Sergio Onetto, que foi detido por vários dias em 1980, aos 17 anos, afirmou que "talvez a pior consequência tenha sido a social".

"San Javier era uma cidade muito acolhedora. Eu entrava e saía de muitas casas sem bater. E muitas pessoas me pediram para não ir lá mais", testemunhou.

No ano seguinte, Onetto mudou-se para Montevidéu, onde mais tarde se tornaria psiquiatra.

Mas, quando voltava a San Javier para visitar, lembra que via como o plano de vida de seus amigos jovens que passaram mais tempo presos ficou interrompido.

Um deles é Vladimir Roslik Dubikin, sobrinho do médico assassinado, em quem ele notou uma "significativa deterioração psicológica" após sua libertação da prisão de Libertad.
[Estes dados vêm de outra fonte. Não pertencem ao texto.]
(** [remove(element, event, handler)] *)
Definition remove (element : Value) (event : string) (handler : nat)
    (w : Page) : Result :=
  if negb (truthy element) then Ok w else
  match element with
  | VObj el =>
      match elementListeners w !! el with
      | Some listeners =>
          let hits := List.filter (matches event handler) listeners in
          let w1 := fold_left
                      (fun w kv => removeEventListener el event handler
                                     (en_options (snd kv)) w) hits w in
          let keysToRemove := map fst hits in
          Ok (set_elementListeners
                (fun m => <[el := fold_left (fun l k => map_delete k l)
                                    keysToRemove listeners]> m) w1)
      | None => Ok w
      end
  | _ => Ok w
  end.

(** [removeAll()]: only warns on the console. *)
Definition removeAll (w : Page) : Result := Ok w.

(** [removeAllForElement(element)] *)
Definition removeAllForElement (element : Value) (w : Page) : Result :=
  if negb (truthy element) then Ok w else
  match element with
  | VObj el =>
      match elementListeners w !! el with
      | Some listeners =>
          let w1 := fold_left
                      (fun w kv => removeEventListener el (en_event (snd kv))
                                     (en_handler (snd kv)) (en_options (snd kv)) w)
                      listeners w in
          Ok (set_elementListeners (fun m => delete el m) w1)
      | None => Ok w
      end
  | _ => Ok w
  end.

(** *** Everything that can happen to a manager and its document *)

Inductive Interaction : Type :=
  | Add (element : Value) (event : string) (handler : nat) (options : Options)
  | Remove (element : Value) (event : string) (handler : nat)
  | RemoveAll
  | RemoveAllForElement (element : Value)
  | Dispatch (el : nat) (type : string).
(** C8: a successful [SetChan] leaves in the index file the encoding
    of an index with the version list of the old one and with these
    channels: the old ones and a new one of the given ID, when no old
    one has it; otherwise the old ones, with the current version of
    the first channel of that ID replaced, its ID, its name and all
    other channels as they were, when the version ID is not negative;
    and the old ones without that channel when it is negative, in
    which case no channel of the ID is left, the IDs being unique. *)
Theorem setchan_semantics fs repoDir chanId versionId fileData indexData fs' :
  ReadFile fs (index_path repoDir) = Ok fileData ->
  json_Unmarshal fileData = inl indexData ->
  SetChan fs repoDir chanId versionId = (None, fs') ->
  exists indexData' n,
    lookup fs' (index_path repoDir) = Some n /\
    data n = json_Marshal_Index indexData' /\
    repo.Index.Versions indexData' = repo.Index.Versions indexData /\
    (~ In chanId (map repo.Channel.Id (repo.Index.Channels indexData)) ->
     repo.Index.Channels indexData' =
     (repo.Index.Channels indexData ++ [repo.Channel.mk chanId chanId versionId])%list) /\
    (forall r1 c r2,
       repo.Index.Channels indexData = (r1 ++ c :: r2)%list ->
       repo.Channel.Id c = chanId ->
       ~ In chanId (map repo.Channel.Id r1) ->
       ((0 <= versionId)%Z ->
        repo.Index.Channels indexData' =
        (r1 ++ repo.Channel.mk (repo.Channel.Id c) (repo.Channel.Name c) versionId :: r2)%list) /\
       ((versionId < 0)%Z ->
        repo.Index.Channels indexData' = (r1 ++ r2)%list /\
        (NoDup (map repo.Channel.Id (repo.Index.Channels indexData)) ->
         ~ In chanId (map repo.Channel.Id (repo.Index.Channels indexData'))))).
Proof.
  intros Hread Hjson H.
  destruct (SetChan_writes _ _ _ _ _ _ _ Hread Hjson H) as (n & Hn & Hdata).
  exists (set_channel indexData chanId versionId), n.
  split; [exact Hn | split; [exact Hdata |]].
  split.
  { unfold set_channel.
    destruct (chan_loop chanId versionId [] (repo.Index.Channels indexData)) as [cs []];
      reflexivity. }
  split.
  - intros Habs. rewrite set_channel_absent by exact Habs. reflexivity.
  - intros r1 c r2 E Hc Hr1.
    rewrite (set_channel_present _ _ _ _ _ _ E Hr1 Hc). simpl. split.
    + intros Hv. destruct (Z.ltb_spec versionId 0); [lia | reflexivity].
    + intros Hv. destruct (Z.ltb_spec versionId 0); [| lia].
      split; [reflexivity |].
      rewrite E, !map_app. simpl. rewrite Hc. intros Hnd Hin.
      apply NoDup_remove_2 in Hnd. apply Hnd. exact Hin.
Qed.

(** C10: the repository is there, its index file loads and can be
    written, no channel has the given ID, and the version ID is
    negative.  Then [SetChan] ends well, and the channel list does
    not stay as it was: the index file holds the encoding of the
    index with one channel more, at the end, of that ID and name, and
    with the negative value as its current version. *)
Theorem setchan_negative_absent_appends fs repoDir chanId versionId n indexData :
  Stat fs repoDir = Ok true ->
  lookup fs (index_path repoDir) = Some n ->
  IsDir n = false ->
  mode n = Full ->
  json_Unmarshal (data n) = inl indexData ->
  ~ In chanId (map repo.Channel.Id (repo.Index.Channels indexData)) ->
  (versionId < 0)%Z ->
  let indexData' :=
    repo.Index.mk
      (repo.Index.Channels indexData ++ [repo.Channel.mk chanId chanId versionId])%list
      (repo.Index.Versions indexData) in
  exists fs',
    SetChan fs repoDir chanId versionId = (None, fs') /\
    ReadFile fs' (index_path repoDir) = Ok (json_Marshal_Index indexData') /\
    set_channel indexData chanId versionId = indexData' /\
    repo.Index.Channels indexData' <> repo.Index.Channels indexData.
Proof.
  intros Hstat Hidx Hfile Hmode Hjson Habs Hv indexData'.
  pose proof (set_channel_absent indexData chanId versionId Habs) as E.
  unfold SetChan. rewrite Hstat.
  change (path.Join repoDir "index.json") with (index_path repoDir).
  unfold ReadFile at 1. rewrite Hidx, Hmode, Hfile, Hjson.
  unfold OpenFile. rewrite Hidx, Hmode, Hfile.
  cbn [O_WRONLY_TRUNC O_CREATE O_EXCL O_WR O_TRUNC andb].
  eexists. split; [reflexivity |]. split; [| split; [exact E |]].
  - unfold ReadFile.
    erewrite Write_same by (apply lookup_set_data_same; exact Hidx).
    rewrite Hmode, Hfile. cbn [mode IsDir data].
    rewrite overwrite_empty, E. reflexivity.
  - simpl. intros Heq. apply (f_equal (@List.length _)) in Heq.
    rewrite length_app in Heq. simpl in Heq. lia.
Qed.

End SetChan.

(** C8 at work: the channel [stable] is set to version 2; the
    channel [beta] stays as it was. *)
Lemma setchan_semantics_witness :
  exists indexData' n,
    lookup (snd (SetChan (env := sample.env) examples.fs_channels "repo" "stable" 2))
           (index_path "repo") = Some n /\
    data n = sample.Marshal_Index indexData' /\
    repo.Index.Channels indexData' =
    [repo.Channel.mk "stable" "stable" 2; repo.Channel.mk "beta" "Beta" 0].
Proof.
  destruct (setchan_semantics (env := sample.env) examples.fs_channels "repo" "stable" 2
              (sample.Marshal_Index examples.two_channels) examples.two_channels
              (snd (SetChan (env := sample.env) examples.fs_channels "repo" "stable" 2)))
    as (indexData' & n & Hn & Hdata & _ & _ & Hpresent);
    [vm_compute; reflexivity | vm_compute; reflexivity | vm_compute; reflexivity |].
  exists indexData', n. split; [exact Hn | split; [exact Hdata |]].
  apply (Hpresent [] (repo.Channel.mk "stable" "stable" 1) [repo.Channel.mk "beta" "Beta" 0]);
    [reflexivity | reflexivity | intros [] | lia].
Defined.
(** * AbstractScene: parser registry and scene container

    A shallow embedding of [packages/dev/core/src/abstractScene.ts].

    The file has two parts.  The static part of [AbstractScene] is a pair of
    name-keyed parser registries, each one a plain JavaScript object created
    by the literal [{}]; the instance part is a container of sixteen arrays
    and one nullable texture reference, with the derived query [getNodes].

    The registries are modelled as ordinary JavaScript objects: own
    properties in property-enumeration order, and a prototype that is
    [%Object.prototype%] when the object is created.  The container is
    modelled over a heap of array objects, so that freshness and aliasing of
    the arrays can be stated.

    The language runtime is modelled within these bounds.  The realm is as
    the engine creates it: [%Object.prototype%] and [%Function.prototype%]
    have their built-in properties only, and these are writable.  A
    function object is an ordinary object, not a Proxy, and the properties
    on its prototype chain are data properties, the built-in accessors
    apart.  Outside these bounds enumerating or reading a property can run
    foreign code, which the model does not describe; properties that depend
    on the bounds say so. *)

From Stdlib Require Import String Ascii NArith List Bool Lia.
From stdpp Require Import base decidable option list strings.

Local Open Scope string_scope.
Local Open Scope list_scope.

(** ** Ordinary objects with string keys *)

Module JS.

(** *** Completions *)

(** A thrown value: either a [TypeError] raised by the language itself, or a
    value thrown by foreign code. *)
Inductive Exn : Type :=
| TypeError (msg : string)
| Thrown (payload : string).
(** [CleanUpPreflights] *)
Definition CleanUpPreflights : M unit :=
  s ← get_state;
  for_each (default [] (preflights (recipe s)))
    (fun preflight_definition =>
       let runtime_name := runtime_name_of preflight_definition in
       s ← get_state;
       preflight ← getitem (_module_pool s) runtime_name;
       try_finally
         (record_call (CallModuleCleanUp (module_name preflight)) ;;
          run_logic (ModuleCleanUp preflight))
         (CheckErrors true)).

End Drivers.

(** ** The module tasks of [RunModules], interleaved

    [_InvokeModulesInThreads] starts one thread per module definition of the
    recipe and joins them.  A thread of [_RunModuleThread] is cut at the
    points where it depends on the others or they on it: each [wait()] of
    its loop, the test of the abort flag, the try statement, the final
    [set()], and each of the two statements of [CleanUp()].  The try
    statement, with the code of the module, is one step. *)

Inductive Pc :=
| Waiting (dependencies : list string)
| Processing (module : BaseModule)
| Completing
| CleaningUp
| Clearing
| Finished
| Crashed (e : Exc).

(** From the end of the loop to the try statement: the module of the pool,
    or [None] when the abort flag is set. *)
Definition enter_running (module_definition : ModuleDefinition)
    : M (option BaseModule) :=
  let runtime_name := runtime_name_of module_definition in
  s ← get_state;
  module ← getitem (_module_pool s) runtime_name;
  if _abort_execution s then
    logger CRITICAL ("Aborting execution of " +:+ module_name module
                     +:+ " due to previous errors") ;;
    mret None
  else
    logger INFO ("Running module: " +:+ runtime_name) ;;
    mret (Some module).

(** The try statement and the line logged after it *)
Definition processing (module_definition : ModuleDefinition) (module : BaseModule)
    : M unit :=
  let runtime_name := runtime_name_of module_definition in
  run_module module runtime_name ;;
  logger INFO ("Module " +:+ runtime_name +:+ " finished execution").

(** The last two statements of both branches, for a thread on its own *)
Definition completing (module_definition : ModuleDefinition) : M unit :=
  Event_set (runtime_name_of module_definition) ;;
  CleanUpM.

Definition after {A} (next : A -> Pc) (r : Result A * World) : option (Pc * World) :=
  match r with
  | (Ok a, w) => Some (next a, w)
  | (Raised e, w) => Some (Crashed e, w)
  | (Blocked, _) => None
  end.

(** One step of the thread of a module definition; [None] when the thread
    is over or cannot proceed in this world. *)
Definition task_step (module_definition : ModuleDefinition) (pc : Pc) (w : World)
    : option (Pc * World) :=
  match pc with
  | Waiting (dependency :: rest) =>
      after (fun _ => Waiting rest) (Event_wait dependency w)
  | Waiting [] =>
      after (fun entered => match entered with
                            | Some module => Processing module
                            | None => Completing
                            end)
            (enter_running module_definition w)
  | Processing module =>
      after (fun _ => Completing) (processing module_definition module w)
  | Completing =>
      after (fun _ => CleaningUp) (Event_set (runtime_name_of module_definition) w)
  | CleaningUp =>
      after (fun _ => Clearing) (modify_state CleanUp_extend w)
  | Clearing =>
      after (fun _ => Finished) (modify_state CleanUp_clear w)
  | Finished | Crashed _ => None
  end.

Record Config := {
  world : World;
  tasks : list Pc
}.

(** The threads just started, one per module definition *)
Definition start (module_definitions : list ModuleDefinition) (w : World) : Config :=
  {| world := w;
     tasks := (fun md => Waiting (md_wants md)) <$> module_definitions |}.

(** Some thread takes a step. *)
Inductive step (module_definitions : list ModuleDefinition) : Config -> Config -> Prop :=
| step_task (i : nat) md pc pc' w' cfg :
    module_definitions !! i = Some md ->
    tasks cfg !! i = Some pc ->
    task_step md pc (world cfg) = Some (pc', w') ->
    step module_definitions cfg {| world := w'; tasks := <[i := pc']> (tasks cfg) |}.

(** The configurations of a run of the threads from a world *)
Definition reachable (module_definitions : list ModuleDefinition) (w : World)
    (cfg : Config) : Prop :=
  rtc (step module_definitions) (start module_definitions w) cfg.

(** A thread alone, for at most [fuel] steps *)
Fixpoint run_task (fuel : nat) (md : ModuleDefinition) (pc : Pc) (w : World)
    : Pc * World :=
  match fuel with
  | 0 => (pc, w)
  | S fuel' =>
      match task_step md pc w with
      | Some (pc', w') => run_task fuel' md pc' w'
      | None => (pc, w)
      end
  end.

(** ** Operations of the state, for properties of all of them *)

Inductive Operation :=
| OpAddToCache (key : string) (value : Value)
| OpGetFromCache (key : string) (default_value : option Value)
| OpStoreContainer (container : Container)
| OpGetContainers (container_class : ContainerClass) (pop : bool)
| OpRegisterStreamingCallback (target : Callback) (container_type : ContainerClass)
| OpStreamContainer (container : Container)
| OpAddError (error : DFTimewolfError)
| OpCleanUp
| OpCheckErrors (is_global : bool)
| OpSetupModuleThread (module_definition : ModuleDefinition)
| OpRunModuleThread (module_definition : ModuleDefinition)
| OpRunPreflights
| OpCleanUpPreflights.

Definition run_operation (ImportArgsFromDict : Args -> Args -> Args)
    (op : Operation) : M unit :=
  match op with
  | OpAddToCache key value => modify_state (AddToCache key value)
  | OpGetFromCache key default_value =>
      s ← get_state; let _ := GetFromCache key default_value s in pass
  | OpStoreContainer container => modify_state (StoreContainer container)
  | OpGetContainers cls pop => with_state (GetContainers cls pop) ;; pass
  | OpRegisterStreamingCallback target container_type =>
      modify_state (RegisterStreamingCallback target container_type)
  | OpStreamContainer container => StreamContainer container
  | OpAddError error => AddErrorM error
  | OpCleanUp => CleanUpM
  | OpCheckErrors is_global => CheckErrors is_global
  | OpSetupModuleThread md => _SetupModuleThread ImportArgsFromDict md
  | OpRunModuleThread md => _RunModuleThread md
  | OpRunPreflights => RunPreflights ImportArgsFromDict
  | OpCleanUpPreflights => CleanUpPreflights
  end.

(** The world after a sequence of operations, whatever each one's outcome *)
Fixpoint run_operations (ImportArgsFromDict : Args -> Args -> Args)
    (ops : list Operation) (w : World) : World :=
  match ops with
  | [] => w
  | op :: rest =>
      run_operations ImportArgsFromDict rest (run_operation ImportArgsFromDict op w).2
  end.

(** ** Relations between the state before and after a method *)

(** A computation respects a relation when the state it leaves is related
    to the state it started from, whatever its outcome. *)
Definition respects (R : relation DFTimewolfState) {A} (m : M A) : Prop :=
  forall w, R (state w) (state (m w).2).

(** Once set, the abort flag is set. *)
Definition abort_stays (s s' : DFTimewolfState) : Prop :=
  _abort_execution s = true -> _abort_execution s' = true.

(** An event that is set stays set. *)
Definition events_stay_set (s s' : DFTimewolfState) : Prop :=
  forall n, _threading_event_per_module s !! n = Some true ->
            _threading_event_per_module s' !! n = Some true.

(** A field of the state is left as it is. *)
Definition keeps {V} (field : DFTimewolfState -> V) (s s' : DFTimewolfState) : Prop :=
  field s' = field s.

(** ** What [CheckErrors] writes to the logger, stated on its own *)

(** The line of the error at position [index] of the checked list *)
Definition error_line (index : nat) (error : DFTimewolfError) : LogRecord :=
  {| level := ERROR;
     text := pretty (index + 1) +:+ ": error from " +:+ name error +:+ ": "
             +:+ message error |}.

(** The pieces of a text between the occurrences of a character, read off
    the text from left to right; [current] is the piece that is being read. *)
Fixpoint pieces_from (sep : ascii) (current : string) (s : string) : list string :=
  match s with
  | EmptyString => [current]
  | String a s' =>
      if Ascii.eqb a sep then current :: pieces_from sep "" s'
      else pieces_from sep (current +:+ String a "") s'
  end.

(** The lines of the stack trace of an error as the report has them: none
    for an error without stack trace or with an empty one, otherwise the
    pieces of the text between its line breaks. *)
Definition reported_trace (error : DFTimewolfError) : list string :=
  match stacktrace error with
  | None => []
  | Some trace => if decide (trace = "") then [] else pieces_from newline "" trace
  end.

Definition stacktrace_records (error : DFTimewolfError) : list LogRecord :=
  (fun line => {| level := ERROR; text := line |}) <$> reported_trace error.

Fixpoint ledger_report (index : nat) (error_objects : list DFTimewolfError)
    : list LogRecord :=
  match error_objects with
  | [] => []
  | error :: rest =>
      error_line index error :: stacktrace_records error
      ++ ledger_report (S index) rest
  end.

Definition report_header (error_objects : list DFTimewolfError) : list LogRecord :=
  match error_objects with
  | [] => []
  | _ => [{| level := ERROR; text := "dfTimewolf encountered one or more errors:" |}]
  end.

(** The two lines that ask for an issue to be opened *)
Definition unexpected_notice : list LogRecord :=
  [{| level := CRITICAL; text := "One or more unexpected errors occurred." |};
   {| level := CRITICAL;
      text := "Please consider opening an issue: " +:+ NEW_ISSUE_URL |}].

Definition CheckErrors_report (error_objects : list DFTimewolfError) : list LogRecord :=
  report_header error_objects ++ ledger_report 0 error_objects
  ++ (if existsb unexpected error_objects then unexpected_notice else []).
(** The renaming of line 73 on one label. *)
Lemma rename_label_cases (c : string) :
  (c = "sexe" /\ rename_label required_columns c = "Sexe") \/
  (c = "prenom" /\ rename_label required_columns c = "Prenom") \/
  (c = "nombre" /\ rename_label required_columns c = "Nombre") \/
  (c <> "sexe" /\ c <> "prenom" /\ c <> "nombre" /\
   rename_label required_columns c = c).
Proof.
  unfold rename_label, required_columns, lookup_label.
  destruct (String.eqb_spec "sexe" c) as [<- | H1]; [auto |].
  destruct (String.eqb_spec "prenom" c) as [<- | H2]; [auto |].
  destruct (String.eqb_spec "nombre" c) as [<- | H3]; [auto 6 |].
  right; right; right. repeat split; congruence.
Qed.

Lemma positions_from_nil_iff (n : nat) (name : string) (cols : list string) :
  positions_from n name cols = [] <-> has_label name cols = false.
Proof.
  revert n. induction cols as [| c cs IH]; intros n; simpl; [tauto |].
  rewrite (String.eqb_sym name c).
  destruct (String.eqb c name); simpl; [split; discriminate | apply IH].
Qed.

Lemma renamed_has_label (source canonical : string) (cols : list string) :
  In (source, canonical) required_columns ->
  has_label source cols = true ->
  has_label canonical (map (rename_label required_columns) cols) = true.
Proof.
  intros Hin H. apply has_label_In. apply has_label_In in H.
  apply in_map_iff. exists source. split; [| assumption].
  simpl in Hin.
  destruct Hin as [E | [E | [E | []]]]; inversion E; subst; reflexivity.
Qed.

Lemma renamed_lacks_source (c : string) (cols : list string) :
  In c ["sexe"; "prenom"; "nombre"] ->
  has_label c (map (rename_label required_columns) cols) = false.
Proof.
  intros Hc. apply not_true_iff_false. rewrite has_label_In, in_map_iff.
  intros [x [Hx _]].
  destruct (rename_label_cases x) as [[-> E] | [[-> E] | [[-> E] | [N1 [N2 [N3 E]]]]]];
    rewrite E in Hx; subst c; simpl in Hc;
    repeat (destruct Hc as [Hc | Hc]; try discriminate; try congruence).
Qed.

Lemma sexe_position_from (n i : nat) (cols : list string) :
  positions_from n "Sexe" (map (rename_label required_columns) cols) = [i] ->
  has_label "sexe" cols = true ->
  positions_from n "sexe" cols = [i].
Proof.
  revert n. induction cols as [| c cs IH]; intros n; simpl; [discriminate |].
  intros Hpos Hhas.
  assert (Hrest : positions_from (S n) "Sexe"
                    (map (rename_label required_columns) cs) = [] ->
                  has_label "sexe" cs = false).
  { intros Hr. apply positions_from_nil_iff in Hr.
    apply not_true_iff_false. intros Hs.
    apply (renamed_has_label "sexe" "Sexe") in Hs; [congruence | simpl; auto]. }
  destruct (rename_label_cases c) as [[-> E] | [[-> E] | [[-> E] | [N1 [N2 [N3 E]]]]]];
    rewrite E in Hpos.
  - rewrite String.eqb_refl in Hpos |- *.
    injection Hpos as -> Hr. f_equal.
    apply positions_from_nil_iff. auto.
  - change (String.eqb "Prenom" "Sexe") with false in Hpos.
    change (String.eqb "sexe" "prenom") with false in Hhas.
    change (String.eqb "prenom" "sexe") with false.
    apply IH; assumption.
  - change (String.eqb "Nombre" "Sexe") with false in Hpos.
    change (String.eqb "sexe" "nombre") with false in Hhas.
    change (String.eqb "nombre" "sexe") with false.
    apply IH; assumption.
  - destruct (String.eqb_spec c "sexe") as [-> | _]; [congruence |].
    destruct (String.eqb_spec "sexe" c) as [<- | _]; [congruence |].
    simpl in Hhas.
    destruct (String.eqb_spec c "Sexe") as [-> | _].
    + injection Hpos as -> Hr. apply Hrest in Hr. congruence.
    + apply IH; assumption.
Qed.
Fixpoint getName (ty : t) : string :=
  match ty with
  | DataTypeSimple name => name
  | DataTypeArray nested => "Array(" +:+ getName nested +:+ ")"
  end.

Definition equals (a b : t) : bool := bool_decide (a = b).

(** [typeid_cast<const DataTypeArray *>(ty)->getNestedType()] *)
Definition getNestedType (ty : t) : option t :=
  match ty with
  | DataTypeArray nested => Some nested
  | DataTypeSimple _ => None
  end.

End IDataType.

(** ** Columns

    Modelled from the spec: the column primitives (Columns/IColumn.h,
    ColumnArray.h, ColumnConst.h and ColumnSet.h are not among the sources):
    immutable columns with [size], [cloneResized], [replicate],
    [convertToFullColumnIfConst] and the constant-column test.  An array
    column is a flat column of elements with one cumulative offset per row; a
    constant column is a one-row column and a size; a set column carries the
    set built for [IN]. *)
Module IColumn.

Record SetData := { isCreated : bool; getTotalRowCount : nat }.

Inductive t :=
  | ColumnVector (data : list Z)
  | ColumnString (data : list string)
  | ColumnArray (data : t) (offsets : list nat)
  | ColumnConst (data : t) (s : nat)
  | ColumnSet (s : nat) (set : SetData).

Definition size (c : t) : nat :=
  match c with
  | ColumnVector d => length d
  | ColumnString d => length d
  | ColumnArray _ offsets => length offsets
  | ColumnConst _ s => s
  | ColumnSet s _ => s
  end.

Definition empty (c : t) : bool := bool_decide (size c = 0).

Definition isColumnConst (c : t) : bool :=
  match c with
  | ColumnConst _ _ => true
  | _ => false
  end.

Definition getName (c : t) : string :=
  match c with
  | ColumnVector _ => "Int64"
  | ColumnString _ => "String"
  | ColumnArray _ _ => "Array"
  | ColumnConst _ _ => "Const"
  | ColumnSet _ _ => "Set"
  end.

(** Row [i] of the source is taken [offsets[i] - offsets[i-1]] times. *)
Fixpoint replicate_rows (prev i : nat) (offsets : list nat) : list nat :=
  match offsets with
  | [] => []
  | o :: rest => repeat i (o - prev) ++ replicate_rows o (S i) rest
  end.

(** The rows of the flat column that make up row [i] of an array column. *)
Definition array_range (offsets : list nat) (i : nat) : list nat :=
  let start := match i with 0 => 0 | S j => default 0 (offsets !! j) end in
  seq start (default start (offsets !! i) - start).

Fixpoint running_total (acc : nat) (lens : list nat) : list nat :=
  match lens with
  | [] => []
  | n :: rest => (acc + n) :: running_total (acc + n) rest
  end.

(** The column made of the rows [rows] of [c], in that order. *)
Fixpoint select (c : t) (rows : list nat) : t :=
  match c with
  | ColumnVector d => ColumnVector ((λ i, default 0%Z (d !! i)) <$> rows)
  | ColumnString d => ColumnString ((λ i, default "" (d !! i)) <$> rows)
  | ColumnArray d offsets =>
      let ranges := array_range offsets <$> rows in
      ColumnArray (select d (concat ranges)) (running_total 0 (length <$> ranges))
  | ColumnConst d _ => ColumnConst d (length rows)
  | ColumnSet _ set => ColumnSet (length rows) set
  end.

Definition replicate (c : t) (offsets : list nat) : t :=
  select c (replicate_rows 0 0 offsets).

(** The first [n] rows, padded with default values up to [n] rows. *)
Fixpoint cloneResized (c : t) (n : nat) : t :=
  match c with
  | ColumnVector d => ColumnVector (take n d ++ repeat 0%Z (n - length d))
  | ColumnString d => ColumnString (take n d ++ repeat "" (n - length d))
  | ColumnArray d offsets =>
      let kept := take n offsets in
      let total := default 0 (last kept) in
      ColumnArray (cloneResized d total) (kept ++ repeat total (n - length offsets))
  | ColumnConst d _ => ColumnConst d n
  | ColumnSet _ set => ColumnSet n set
  end.

Definition convertToFullColumnIfConst (c : t) : t :=
  match c with
  | ColumnConst d s => replicate d [s]
  | _ => c
  end.

(** [typeid_cast<const ColumnArray *>(c)]: the flat column ([getDataPtr])
    and the offsets ([getOffsets]) of a true array column. *)
Definition asColumnArray (c : t) : option (t * list nat) :=
  match c with
  | ColumnArray d offsets => Some (d, offsets)
  | _ => None
  end.

(** [checkAndGetColumn<const ColumnSet>(c)->getData()] *)
Definition asColumnSet (c : t) : option SetData :=
  match c with
  | ColumnSet _ set => Some set
  | _ => None
  end.

End IColumn.

(** ** Columns with a type and a name, and blocks *)

Module ColumnWithTypeAndName.

Record t := mk {
  column : option IColumn.t;
  type : option IDataType.t;
  name : string;
}.

(** A default-constructed value, [{}]; also what [std::move] leaves
    behind: the two pointers are null, and the moved-from name (which the
    standard leaves unspecified) is taken to be empty. *)
Definition null : t := {| column := None; type := None; name := "" |}.

Definition set_column (c : t) (col : option IColumn.t) : t :=
  {| column := col; type := type c; name := name c |}.
Definition set_type (c : t) (ty : option IDataType.t) : t :=
  {| column := column c; type := ty; name := name c |}.
Definition set_name (c : t) (n : string) : t :=
  {| column := column c; type := type c; name := n |}.

End ColumnWithTypeAndName.

Module CWT := ColumnWithTypeAndName.

Record NameAndTypePair := { nt_name : string; nt_type : option IDataType.t }.

(** Modelled from the spec: Block (Core/Block.h is not among the sources) is
    an ordered list of columns with a type and a name, addressable by
    position and, through [index_by_name], by name. *)
Module Block.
Hoje, ele vive em uma instituição psiquiátrica.

"Em maior ou menor grau, todos nós saímos com cicatrizes psicológicas", testemunhou Macarov. "Não acho que alguém possa jamais esquecer a tortura infligida por um ser humano a outro."

Susana Zanoniani, ex-professora da cidade que foi presa e torturada em 1980 junto com alguns de seus alunos, falou como testemunha por videoconferência aos 80 anos e exigiu justiça para as vítimas, "para aquele que é louco, para aqueles que se mataram uns aos outros, para aqueles que morreram injustamente".

"Nada hoje cria uma história de terror como aquela perpetrada pelos militares em San Javier", refletiu ela. "Porque foi uma história de terror."